Like Santa, Spokane native Lt. Col. Anne McClain spent this Christmas circling the Earth.
While families gathered around Christmas trees and dinner tables Tuesday, McClain and NASA Expedition 58 crewmates shared their own holiday meal, exchanged gifts and called down to family members from the International Space Station, its orbit carrying them along an arcing path at 4.76 miles per second.
A SpaceX Dragon cargo ship delivered more than 5,600 pounds of supplies to the International Space Station on Dec. 8, including holiday treats such as smoked turkey, corn, potatoes au gratin, bread pudding, strawberries and cookies with several different icing packs for decoration, said Stephanie Schierholz, NASA spokeswoman, in an email.
While Oleg Konenenko of Roscosmos, the Russian Space Agency, had minimal duties on Christmas Day, McClain and David St. Jacques of the Canadian Space Agency, both decked out in Santa hats, were off-duty and posted a video to NASA’s Twitter page.
“It really is a truly unique season to spend up here in the International Space Station,” said McClain in the video. “David and I, and our crewmate Oleg Konenenko from Russia, are very lucky to be up here, because we have a view of the planet (like) no other and the holidays are a time to remember unity and peace. When we look out at the Earth and see a borderless planet, we really are fortunate to have that perspective of Earth.”
The astronauts also celebrated the holiday season with an “Elf on the Shelf,” which was placed in various spots throughout the International Space Station.
McClain, who grew up in Spokane before attending and graduating from West Point, said her memories of Christmas consist of food, celebration and family, adding that the International Space Station had plenty of desserts on board.
“Christmas Dinner is not Christmas dinner if it’s not 50 percent dessert,” she said in the video. “So, we have a variety of cookies and pies.”
Charlotte Lamp, McClain’s mother, chatted with her daughter on Christmas Day via an 82-minute video downlink provided by NASA.
“It was great. She opened a couple of presents from us that got up there and we opened a couple of presents from her,” she said. “It was fun, family time. She took us on a tour of the space station on her laptop, so that was fun.”
Lamp, who still lives in Spokane, said since the crew landed on the International Space Station on Dec. 3, she’s been able to communicate with McClain mostly through email, except for special downlink times.
“I usually send her an email in the morning and evening. She answers when she can and I answer when I can,” she said, noting the eight-hour time difference. “Once in awhile, she calls.”

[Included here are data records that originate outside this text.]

(** * smallsh: a shallow embedding of [smallsh.c] and its specification

    The development follows the source file function by function.  C strings
    are [string]s (the bytes before the terminating NUL), [int] and [pid_t]
    values are [Z], a [char*] that may be [NULL] is an [option string], and the
    two fixed arrays of [struct shell] are lists read and written by index.
    System calls are answered by an explicit environment and every externally
    visible action is recorded, in program order, in a trace of [event]s.
    Undefined behaviour of the C program (a [NULL] passed to [strlen], a
    conversion without argument in [sprintf], an access past an array) is a
    [Fault].  A heap string is the [string] of its contents; where the
    program writes into a block that is already allocated (the [sprintf] of
    [pidReplacement]) the size of the block is carried along, and a write
    past its end is a [Fault] as well.  [free] leaves the pointers stored in
    the array as they are.  The properties of the parser are stated for the
    array of arguments as [shellSetUp] leaves it; [commandLineArgumentReset]
    and one pass through the loop of [main] take the size of a pointer as a
    parameter. *)

From Stdlib Require Import ZArith String Ascii List Lia.
From stdpp Require Import base option list strings pretty gmap.

Open Scope string_scope.
Open Scope list_scope.
Open Scope Z_scope.

(** ** Results of code that may run into undefined behaviour *)

Inductive fault : Type :=
  | NullDeref      (* a NULL pointer handed to strlen / strcpy / strcmp *)
  | BadFormat      (* sprintf: a conversion without argument, or one the
                      model does not cover *)
  | OutOfBounds    (* array index past the declared size, or a write past
                      the end of a heap block *)
  | NoInput        (* the modelled input script is exhausted *)
  | OutOfFuel.     (* loop bound of the model exceeded *)

Inductive result (A : Type) : Type :=
  | Ok (a : A)
  | Fault (f : fault).
Arguments Ok {A} a.
Arguments Fault {A} f.

#[global] Instance result_ret : MRet result := fun A a => Ok a.
#[global] Instance result_bind : MBind result := fun A B k m =>
  match m with
  | Ok a => k a
  | Fault f => Fault f
  end.

(** ** Constants of the source *)

Definition MAX_INPUT : nat := 2048.
Definition MAX_ARGS : nat := 512.
(** The literal [50] of [int bgProcesses[50]] and of the loops over it. *)
Definition BG_SLOTS : nat := 50.

(** ** C strings *)

Definition newline : ascii := "010"%char.

Definition strlen (s : string) : nat := String.length s.

(** [s[i] = c] for [i] inside the string. *)
Fixpoint set_char (s : string) (i : nat) (c : ascii) : string :=
  match s, i with
  | EmptyString, _ => EmptyString
  | String _ r, O => String c r
  | String a r, S j => String a (set_char r j c)
  end.

(** [s[i] == c]; an index past the end never matches. *)
Definition char_is (s : string) (i : nat) (c : ascii) : bool :=
  match String.get i s with
  | Some a => Ascii.eqb a c
  | None => false
  end.

(** [strcmp(a, b) == 0]. *)
Definition streq (a b : string) : bool := String.eqb a b.

(** The conversion [%d] of the printf family. *)
Definition fmt_d (n : Z) : string := pretty n.

(** [sprintf(out, fmt, args...)] for the formats [pidReplacement] builds:
    ordinary characters are copied, [%%] writes one [%], [%d] writes the next
    argument in decimal.  A [%d] with no argument left and a lone [%] at
    the end are undefined in C; they and every other conversion
    specification, which the model does not cover, give [None]. *)
Fixpoint sprintf (fmt : string) (args : list Z) : option string :=
  match fmt with
  | EmptyString => Some EmptyString
  | String c rest =>
      if Ascii.eqb c "%" then
        match rest with
        | EmptyString => None
        | String k rest' =>
            if Ascii.eqb k "%" then String "%"%char <$> sprintf rest' args
            else if Ascii.eqb k "d" then
              match args with
              | a :: args' => String.append (fmt_d a) <$> sprintf rest' args'
              | [] => None
              end
            else None
        end
      else String c <$> sprintf rest args
  end.

(** ** [pidReplacement] (lines 96-118) *)

Fixpoint count_char (c : ascii) (s : string) : nat :=
  match s with
  | EmptyString => O
  | String a r => ((if Ascii.eqb a c then 1 else 0) + count_char c r)%nat
  end.

(** The [for] loop of [pidReplacement]: [x] is the loop index, [command] the
    buffer, whose length is read again at every test of the loop, and [size]
    the number of bytes of the block [command] points to.  [sprintf] writes
    its result and the closing NUL into that block; a result that does not
    fit runs past the end of the block. *)
Fixpoint pidReplacement_loop (fuel : nat) (p : Z) (size : nat) (x : nat)
    (command : string) : result string :=
  match fuel with
  | O => Fault OutOfFuel
  | S fuel' =>
      if (x <? strlen command)%nat then
        if char_is command x "$" && (x + 1 <? strlen command)%nat
           && char_is command (x + 1) "$"
        then
          let tempInput := set_char (set_char command x "%") (x + 1) "d" in
          match sprintf tempInput [p] with
          | Some command' =>
              if (strlen command' <? size)%nat
              then pidReplacement_loop fuel' p size (S x) command'
              else Fault OutOfBounds
          | None => Fault BadFormat
          end
        else pidReplacement_loop fuel' p size (S x) command
      else Ok command
  end.

(** Every iteration either advances [x] or removes two ['$'] and adds the
    digits of the pid, which bounds the number of iterations. *)
Definition pidReplacement_bound (p : Z) (command : string) : nat :=
  (strlen command + strlen (fmt_d p) * count_char "$" command + 1)%nat.

(** [pidReplacement(command)].  Its one call (line 199) hands over the
    block that line 195 allocates with [malloc(strlen(token) + 1)] and line
    196 fills with the token: the block has one byte more than the string
    has characters. *)
Definition pidReplacement (p : Z) (command : string) : result string :=
  pidReplacement_loop (pidReplacement_bound p command) p (strlen command + 1)
                      0 command.

(** ** The shell state (lines 24-62) *)

(** [struct shell].  [bgProcesses] has [BG_SLOTS] entries, [0] marking a free
    slot; [cmdLineArgs] has [MAX_ARGS] entries, [None] being [NULL]. *)
Record shell : Type := mkShell {
  pid : Z;
  exitShell : Z;
  exitStatus : Z;
  childPID : Z;
  bgProcesses : list Z;
  bgFlag : Z;
  cmdLineArgs : list (option string);
  inputFile : option string;
  outputFile : option string
}.

Definition set_exitShell (v : Z) (sh : shell) : shell :=
  mkShell (pid sh) v (exitStatus sh) (childPID sh) (bgProcesses sh) (bgFlag sh)
          (cmdLineArgs sh) (inputFile sh) (outputFile sh).
Definition set_exitStatus (v : Z) (sh : shell) : shell :=
  mkShell (pid sh) (exitShell sh) v (childPID sh) (bgProcesses sh) (bgFlag sh)
          (cmdLineArgs sh) (inputFile sh) (outputFile sh).
Definition set_childPID (v : Z) (sh : shell) : shell :=
  mkShell (pid sh) (exitShell sh) (exitStatus sh) v (bgProcesses sh) (bgFlag sh)
          (cmdLineArgs sh) (inputFile sh) (outputFile sh).
Definition set_bgProcesses (v : list Z) (sh : shell) : shell :=
  mkShell (pid sh) (exitShell sh) (exitStatus sh) (childPID sh) v (bgFlag sh)
          (cmdLineArgs sh) (inputFile sh) (outputFile sh).
Definition set_bgFlag (v : Z) (sh : shell) : shell :=
  mkShell (pid sh) (exitShell sh) (exitStatus sh) (childPID sh) (bgProcesses sh) v
          (cmdLineArgs sh) (inputFile sh) (outputFile sh).
Definition set_cmdLineArgs (v : list (option string)) (sh : shell) : shell :=
  mkShell (pid sh) (exitShell sh) (exitStatus sh) (childPID sh) (bgProcesses sh)
          (bgFlag sh) v (inputFile sh) (outputFile sh).
Definition set_inputFile (v : option string) (sh : shell) : shell :=
  mkShell (pid sh) (exitShell sh) (exitStatus sh) (childPID sh) (bgProcesses sh)
          (bgFlag sh) (cmdLineArgs sh) v (outputFile sh).
Definition set_outputFile (v : option string) (sh : shell) : shell :=
  mkShell (pid sh) (exitShell sh) (exitStatus sh) (childPID sh) (bgProcesses sh)
          (bgFlag sh) (cmdLineArgs sh) (inputFile sh) v.

(** [shellSetUp]: [calloc] zeroes the whole structure, the assignments then
    set the fields named in the source. *)
Definition shellSetUp (getpid : Z) : shell :=
  {| pid := getpid; exitShell := 0; exitStatus := 0; childPID := -5;
     bgProcesses := replicate BG_SLOTS 0; bgFlag := 0;
     cmdLineArgs := replicate MAX_ARGS None;
     inputFile := None; outputFile := None |}.

(** ** The environment and the trace *)

(** What [waitpid] finds for one process. *)
Inductive wait_result : Type :=
  | StillRunning                 (* WNOHANG only: returns 0 *)
  | Terminated (status : Z)      (* returns the pid and stores the status *)
  | WaitFailed.                  (* returns -1, nothing stored *)

(** Constants of the system headers, with their values on Linux. *)
Definition WNOHANG : Z := 1.
Definition SIGINT : Z := 2.
Definition SIGKILL : Z := 9.
Definition EXIT_FAILURE : Z := 1.

Inductive sighandler : Type := SIG_DFL | SIG_IGN.

(** Externally visible actions.  [Enter] records the entry into a function
    whose calls a property counts. *)
Inductive event : Type :=
  | Enter (fn : string)
  | Stdout (text : string)                      (* printf, write(1, ..) *)
  | Perror (prefix : option string)             (* perror(prefix) *)
  | WaitPid (p : Z) (options : Z)
  | Kill (p : Z) (signo : Z)
  | Chdir (path : option string)
  | Sigaction (signo : Z) (h : sighandler)
  | Open (path : string) (writing : bool)
  | Dup2 (target_fd : Z) (path : string)
  | Cloexec (path : string)
  | Execvp (file : option string) (argv : list string).

Abbreviation trace := (list event).

(** The process environment of the shell as far as the source consults it. *)
Record world : Type := mkWorld {
  w_getpid : Z;                            (* getpid() *)
  w_stdin : string;                        (* standard input not yet read *)
  w_clock : nat;                           (* lines read so far *)
  w_poll : nat -> Z -> wait_result;        (* waitpid(p, _, WNOHANG) at a time *)
  w_await : Z -> option Z;                 (* waitpid(p, &st, 0): the status
                                              stored, None when it fails *)
  w_uninit : Z;                            (* contents of an unset local int *)
  w_cwd : string;                          (* current working directory *)
  w_enter : string -> string -> option string;
                                           (* from a directory, the directory
                                              a path leads into, if any *)
  w_environ : gmap string string           (* the environment of getenv *)
}.

(** ** Status macros of <sys/wait.h> (glibc) *)

Definition WTERMSIG (status : Z) : Z := Z.land status 127.
Definition WEXITSTATUS (status : Z) : Z := Z.shiftr (Z.land status 65280) 8.
Definition WIFEXITED (status : Z) : bool := WTERMSIG status =? 0.
(** [((signed char) ((status & 0x7f) + 1) >> 1) > 0] *)
Definition WIFSIGNALED (status : Z) : bool :=
  let t := Z.land status 127 + 1 in
  let sc := if 128 <=? t then t - 256 else t in
  0 <? Z.shiftr sc 1.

The Expedition 58 crew recently began work on more than 250 research investigations and technology demonstrations that are not possible to conduct on Earth. Their findings will advance scientific knowledge of space as well as physical and biological sciences, according to NASA.
Lamp said McClain is extremely busy because Expedition 57 astronauts wrapped up their stay aboard the International Space Station on Dec. 19, reducing the crew from six to three members.
The crew is maintaining the space station, conducting experiments and transferring cargo into the Space X Dragon cargo ship that will return to Earth in January with equipment and experiments for analysis.
The International Space Station will return to six crew members in March when the current crew will be joined by NASA astronauts Nick Hague and Christina Koch along with Alexey Ovchinin of Roscosmos.
McClain and crewmates will celebrate New Year’s Eve at approximately 4 p.m. Pacific Standard Time on Dec. 31. The crew will have a full workday scheduled on Jan. 1, consisting mostly of cargo transfers and science operations, Schierholz said.
The crew will receive an extra day off in the future to make up for working on a holiday, Schierholz added.
Lamp said McClain talks about how comfortable it is on the International Space Station and seems to be enjoying the experience.
“I’m really happy to see her happy and feeling like she’s really accomplishing something for the sake of us here on Earth,” said Lamp. “She’s in her element up there doing science, exercising and just living on the space station.”